We begin by considering a collection of scenarios generated either as a portion of an ATAM or especially for the CBAM evaluation. We examine how they differ in the values of their projected responses and then assign utility to those values. The utility is based on the importance of each scenario being considered with respect to its anticipated response value. We next consider the architectural strategies that lead to the various projected responses. Each strategy has a cost, and each impacts multiple quality attributes. That is, an architectural strategy could be implemented to achieve some projected response, but while achieving that response it also affects some other quality attributes. The utility of these "side effects" must be taken into account when considering a strategy's overall utility. It is this overall utility that we combine with the project cost of an architectural strategy to calculate a final ROI measure.
Utility is determined by considering the issues described in the following sections.
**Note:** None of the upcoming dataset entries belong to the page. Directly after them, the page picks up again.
(** X30: for an update that passes checkSchema and needs no rebuild (a
    new predicate among them), the iteration of runSchemaMutation starts no
    goroutine, and when it goes on to the next update the schema is
    committed: the store and the schema state hold the update, and nothing is
    left under mutation for the predicate. *)
Theorem loopBody_writes_at_once (i : nat) (su su' old : SchemaUpdate.t) (ok : bool)
    (s : Coord.t) :
  Coord.pc s = MLoop i →
  @checkSchemaUpdate _ (view (Coord.world s)) _ su = (su', None) →
  @State_Get (view (Coord.world s)) ctx_IsWrite (SchemaUpdate.Predicate su) = (old, ok) →
  ok && NeedIndexRebuild (IndexRebuild.mk (SchemaUpdate.Predicate su) startTs old su') = false →
  let s' := loopBody startTs i su s in
  Coord.goroutines s' = Coord.goroutines s
  ∧ (Coord.pc s' = MLoop (S i) →
     World.durable (Coord.world s')
       = <[SchemaUpdate.Predicate su := su']> (World.durable (Coord.world s))
     ∧ World.predicate (Coord.world s') !! SchemaUpdate.Predicate su = Some su'
     ∧ World.mutSchema (Coord.world s') !! SchemaUpdate.Predicate su = None).
Proof.
  intros Hpc Hcheck Hget Hneed. cbv zeta.
  assert (Hret : ∀ e (x : Coord.t) P,
    Coord.goroutines x = Coord.goroutines s →
    Coord.goroutines (mainReturn e x) = Coord.goroutines s
    ∧ (Coord.pc (mainReturn e x) = MLoop (S i) → P)).
  { intros e x P Hx. destruct (mainReturn_keeps e x) as (_ & -> & _ & ->). done. }
  unfold loopBody.
  destruct (Tablet_GroupId _) as [gid|terr]; [|by apply Hret].
  case_bool_decide; [by apply Hret|].
  rewrite Hcheck, Hget, Hneed. simpl.
  pose proof (checkSchemaUpdate_view _ _ _ _ Hcheck) as (Hpred & _).
  destruct (setup ok _) as [serr|].
  - destruct (undoSchemaUpdate _ _) as [w ex].
    destruct ex; [by apply Hret|].
    simpl. rewrite Hpc. split; [done|]. intros [= ?]. lia.
  - destruct (updateSchema _ _ _) as [w uerr] eqn:Hupd.
    apply updateSchema_world in Hupd as (Hp & Hm & Hd). simpl in Hp, Hm, Hd.
    destruct uerr; [by apply Hret|].
    simpl. split; [done|]. intros _. rewrite Hp, Hm, Hd, Hpred.
    by rewrite lookup_insert_eq, lookup_delete_eq.
Qed.
End CoordinatorMore.

(** ** The further properties on the small cluster *)

Section EdgeMoreExamples.
#[local] Existing Instances Example.xAclOff Example.typesPkg Example.postingTypeOf
  Example.nameSchema Example.postingStore.

(** A uid edge on the string predicate "name". *)
Lemma shape_mismatch_refused_witness :
  IsScalar (SchemaUpdate.ValueType Example.scalarName)
    ≠ IsScalar (posting_TypeID Example.nameToUid)
  ∧ ValidateAndConvert Example.nameToUid Example.scalarName
    = (Example.nameToUid, Some (ErrScalarInputIsUid "name" Example.nameToUid)).
Proof.
  assert (Hshape : IsScalar (SchemaUpdate.ValueType Example.scalarName)
                   ≠ IsScalar (posting_TypeID Example.nameToUid)) by discriminate.
  assert (Hstar : ¬ (DirectedEdge.ValueType Example.nameToUid = DefaultID
                     ∧ DirectedEdge.Value Example.nameToUid = Star)).
  { intros [Hty _]. discriminate Hty. }
  split; [exact Hshape|].
  exact (shape_mismatch_refused Example.nameToUid Example.scalarName eq_refl Hstar Hshape).
Defined.

(** A value of the default type written to the string predicate "name"
    comes out as a string. *)
Lemma accepted_edge_has_schema_type_witness :
  ValidateAndConvert (Example.nameEdge "" [x61] Posting_DEFAULT DirectedEdge_SET)
                     Example.scalarName
  = (Example.nameEdge "" [x61] Posting_STRING DirectedEdge_SET, None)
  ∧ ((Example.nameEdge "" [x61] Posting_STRING DirectedEdge_SET
      = Example.nameEdge "" [x61] Posting_DEFAULT DirectedEdge_SET
      ∧ ((IsScalar (SchemaUpdate.ValueType Example.scalarName) = false
          ∧ IsScalar (posting_TypeID
                        (Example.nameEdge "" [x61] Posting_DEFAULT DirectedEdge_SET)) = false)
         ∨ posting_TypeID (Example.nameEdge "" [x61] Posting_DEFAULT DirectedEdge_SET)
           = SchemaUpdate.ValueType Example.scalarName))
     ∨ DirectedEdge.ValueType (Example.nameEdge "" [x61] Posting_STRING DirectedEdge_SET)
       = Posting_STRING).
Proof.
  assert (Hstar : ¬ (DirectedEdge.ValueType
                       (Example.nameEdge "" [x61] Posting_DEFAULT DirectedEdge_SET) = DefaultID
                     ∧ DirectedEdge.Value
                         (Example.nameEdge "" [x61] Posting_DEFAULT DirectedEdge_SET) = Star)).
  { intros [_ Hv]. discriminate Hv. }
  split; [reflexivity|].
  exact (accepted_edge_has_schema_type
           (Example.nameEdge "" [x61] Posting_DEFAULT DirectedEdge_SET)
           (Example.nameEdge "" [x61] Posting_STRING DirectedEdge_SET)
           Example.scalarName eq_refl Hstar eq_refl).
Defined.

Lemma runMutation_refuses_predicate_delete_witness :
  isDeletePredicateEdge Example.dropName = true
  ∧ ∃ err, runMutation Example.dropName [] = ([], Example.dropName, Some err)
           ∧ (err = ErrNeverReachHere ∨ err = ErrNoSchemaFor "name").
Proof.
  split; [reflexivity|].
  exact (runMutation_refuses_predicate_delete Example.dropName [] eq_refl).
Defined.

Lemma runMutation_validated_witness :
  runMutation Example.deleteName []
  = ([(DataKey "name" 1%N, Example.deleteName)], Example.deleteName, None)
  ∧ ([(DataKey "name" 1%N, Example.deleteName)] = []
       ∧ is_Some (@None error)
     ∨ ValidateAndConvert Example.deleteName
         (fst (State_Get true (DirectedEdge.Attr Example.deleteName)))
       = (Example.deleteName, None)).
Proof.
  split; [reflexivity|].
  exact (runMutation_validated Example.deleteName Example.deleteName []
           [(DataKey "name" 1%N, Example.deleteName)] None eq_refl).
Defined.
End EdgeMoreExamples.

Section SchemaMoreExamples.
#[local] Existing Instances Example.xAclOff Example.nameSchema Example.someData.

Lemma checkSchema_accepted_witness :
  snd (checkSchema (Some (Example.indexed "title"))) = None
  ∧ (SchemaUpdate.Directive (Example.indexed "title") = SchemaUpdate_INDEX
     ↔ HasTokenizerOrVectorIndexSpec (Example.indexed "title") = true).
Proof.
  split; [reflexivity|].
  exact (proj1 (proj2 (proj2 (checkSchema_accepted (Example.indexed "title") eq_refl)))).
Defined.

Lemma unique_accepted_witness :
  checkSchema (Some Example.uniqueEmail) = (Some Example.uniqueEmail, None)
  ∧ SchemaUpdate.Upsert Example.uniqueEmail = true
  ∧ (SchemaUpdate.ValueType Example.uniqueEmail = Posting_STRING
       ∧ validTokenizer (SchemaUpdate.Tokenizer Example.uniqueEmail) = true
     ∨ SchemaUpdate.ValueType Example.uniqueEmail = Posting_INT).
Proof.
  split; [reflexivity|].
  pose proof (unique_accepted Example.uniqueEmail Example.uniqueEmail eq_refl eq_refl)
    as (Hup & Hkind & _).
  exact (conj Hup Hkind).
Defined.

(** The string predicate "name" cannot become a password. *)
Lemma password_type_change_refused_witness :
  State_TypeOf (SchemaUpdate.Predicate Example.nameAsPassword) = Ok Posting_STRING
  ∧ ∃ err, snd (checkSchema (Some Example.nameAsPassword)) = Some err.
Proof.
  assert (Hne : Posting_STRING ≠ SchemaUpdate.ValueType Example.nameAsPassword)
    by discriminate.
  split; [reflexivity|].
  exact (password_type_change_refused Example.nameAsPassword Posting_STRING
           eq_refl eq_refl (or_intror eq_refl) Hne).
Defined.

(** "name" has no data: from a list of uids it may become what the
    update says, unless a password is involved. *)
Lemma no_data_only_password_refused_witness :
  hasEdges (SchemaUpdate.Predicate Example.scalarName) MaxUint64 = false
  ∧ (is_Some (checkConversion Posting_UID Example.scalarName)
     ↔ IsScalar Posting_UID = true
       ∧ (Posting_UID = Posting_PASSWORD
          ∨ SchemaUpdate.ValueType Example.scalarName = Posting_PASSWORD)
       ∧ Posting_UID ≠ SchemaUpdate.ValueType Example.scalarName).
Proof.
  split; [reflexivity|].
  exact (no_data_only_password_refused Example.scalarName Posting_UID eq_refl).
Defined.
End SchemaMoreExamples.

Section RouterMoreExamples.
#[local] Existing Instances Example.xAclOff Example.nameSchema Example.cluster.

Lemma verifyTypes_sound_witness :
  verifyTypes Example.personBatch = None
  ∧ ∃ fields schemas,
      GetSchemaOverNetwork fields = Ok schemas
      ∧ ∀ t, t ∈ Mutations.Types Example.personBatch →
          TypeUpdate.TypeName t ≠ ""
          ∧ Forall saneField (TypeUpdate.Fields t)
          ∧ ∀ f, f ∈ TypeUpdate.Fields t →
              ∃ name, fieldName f = Ok name
                      ∧ (name ∈ SchemaUpdate.Predicate <$> Mutations.Schema Example.personBatch
                         ∨ name ∈ schemas).
Proof.
  assert (Hv : verifyTypes Example.personBatch = None)
    by (vm_compute; reflexivity).
  split; [exact Hv|].
  exact (verifyTypes_sound Example.personBatch Hv).
Defined.

(** The type Follower has the reverse of "friend" as its field; the batch
    brings no schema of "friend", which is asked for over the network. *)
Lemma verifyTypes_fetches_only_missing_witness :
  collectFields (list_to_set (SchemaUpdate.Predicate <$> Mutations.Schema Example.followerBatch))
                (Mutations.Types Example.followerBatch) [] = Ok ["friend"]
  ∧ ("friend" ∉ SchemaUpdate.Predicate <$> Mutations.Schema Example.followerBatch)
  ∧ ∃ t f, t ∈ Mutations.Types Example.followerBatch ∧ f ∈ TypeUpdate.Fields t
           ∧ fieldName f = Ok "friend".
Proof.
  assert (Hc : collectFields
                 (list_to_set (SchemaUpdate.Predicate <$> Mutations.Schema Example.followerBatch))
                 (Mutations.Types Example.followerBatch) [] = Ok ["friend"])
    by (vm_compute; reflexivity).
  split; [exact Hc|].
  exact (verifyTypes_fetches_only_missing Example.followerBatch
           ["friend"] Hc "friend" (list_elem_of_here _ _)).
Defined.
The CBAM uses scenarios as a way to concretely express and represent specific quality attributes, just as in the ATAM. Also as in the ATAM, we structure scenarios into three parts: stimulus (an interaction with the system), environment (the system's state at the time), and response (the measurable quality attribute that results). However, there is a difference between the methods: The CBAM actually uses a set of scenarios (generated by varying the values of the responses) rather than individual scenarios as in the ATAM. This leads to the concept of a utility-response curve.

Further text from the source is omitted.